A poucas semanas das eleições europeias, o Parlamento Europeu prepara-se para receber, porventura, o maior contingente de deputados antieuropeus. Um facto absolutamente paradoxal ou talvez não. Afinal, tudo depende da nossa vontade.

O Reino Unido aderiu às Comunidades Europeias no ano de 1973, conjuntamente com o Reino da Dinamarca e a República da Irlanda. As Comunidades Europeias passaram, então, de seis para nove Estados membros. É útil recordar esta data, pois nessa altura ainda não existia a União Europeia que nasceu em 1992 com o Tratado de Maastricht.
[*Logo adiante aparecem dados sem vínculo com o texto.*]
Lemma recursiveFetch_ignored_by_getAllItemsFromListSubfolder tpl sub :
  url_template st opts "list" tpl →
  ∃ r, getAllItemsFromListSubfolder (VRef this) sub st
       = (Ok (), add_request r st)
       ∧ getAllItemsFromListSubfolder (VRef this) sub (with_flag v o opts st)
         = (Ok (), add_request r (with_flag v o opts st)).
Proof.
  intros Htpl. eexists.
  apply with_flag_template in Htpl as Htpl'; [|done].
  split; [by apply (getAllItemsFromListSubfolder_run st this o opts tpl)|].
  rewrite (getAllItemsFromListSubfolder_run _ this o opts' tpl sub
             with_flag_client Htpl').
  unfold get_request, fileref.
  by rewrite with_flag_list_url, !with_flag_opt.
Qed.

(** [getAllItems], whatever the global [generateGetAllListItemsUrl] is:
    the same outcome and the same requests with either flag. *)
Lemma recursiveFetch_ignored_by_getAllItems :
  (getAllItems (VRef this) st).1
  = (getAllItems (VRef this) (with_flag v o opts st)).1
  ∧ requests (getAllItems (VRef this) st).2
    = requests (getAllItems (VRef this) (with_flag v o opts st)).2.
Proof.
  rewrite (getAllItems_run st this o opts Hclient).
  rewrite (getAllItems_run _ this o opts' with_flag_client).
  change (globals (with_flag v o opts st)) with (globals st).
  destruct (globals st !! "generateGetAllListItemsUrl") as [[]|]; try done.
  by rewrite !with_flag_opt.
Qed.

End Flag.

(** * Further properties *)

(** ** The [includes] polyfill *)

Module IncludesFacts.
Import StringFacts.

Lemma prefix_nil s : String.prefix "" s = true.
Proof. by destruct s. Qed.

Lemma prefix_cons a sub b s :
  String.prefix (String a sub) (String b s)
  = if decide (a = b) then String.prefix sub s else false.
Proof.
  change (String.prefix (String a sub) (String b s))
    with (match ascii_dec a b with
          | left _ => String.prefix sub s
          | right _ => false
          end).
  destruct (ascii_dec a b); by case_decide.
Qed.

Lemma prefix_spec sub s :
  String.prefix sub s = true ↔ ∃ post, s = sub +:+ post.
Proof.
  revert s. induction sub as [|a sub IH]; intros s.
  - rewrite prefix_nil. split; [by exists s|done].
  - destruct s as [|b s].
    + split; [done|]. by intros (post & ?).
    + rewrite prefix_cons. case_decide as Hab.
      * subst b. rewrite IH. split.
        -- intros (post & ->). by exists post.
        -- intros (post & H). exists post. by injection H.
      * split; [done|]. intros (post & H). by injection H.
Qed.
Isto significa que o Reino Unido esteve sempre presente nos grandes momentos de reforma do projeto europeu e, portanto, de revisão dos tratados europeus desde o Ato Único Europeu de 1986 até ao Tratado de Lisboa de 2007. Desse registo histórico diga-se, em abono da posição britânica, muitas foram as cláusulas de exceção, as declarações anexas e os opting out requeridos pelo Reino Unido que, em matéria europeia, sempre foi um Estado relutante, embora muito útil no que diz respeito ao equilíbrio de poderes entre as principais potências europeias.

No respeito pela história longa do Reino Unido e pela arte da sua diplomacia, não vou, desta vez, pronunciar-me sobre os últimos episódios do “Brexit” nem farei qualquer prognóstico sobre os próximos episódios, não obstante um verdadeiro argumento-guião digno da série Yes, Minister. Não é impunemente que quase sete décadas de construção europeia são tratadas com tal ligeireza no âmbito de um processo referendário e que um projeto desta complexidade seja objeto de um espetáculo político-parlamentar tão pouco edificante, que nos empurra perigosamente para as linhas vermelhas do “Hard Brexit”, agora que são passados três anos sobre o referendo proposto pelo antigo primeiro-ministro britânico David Cameron de má memória.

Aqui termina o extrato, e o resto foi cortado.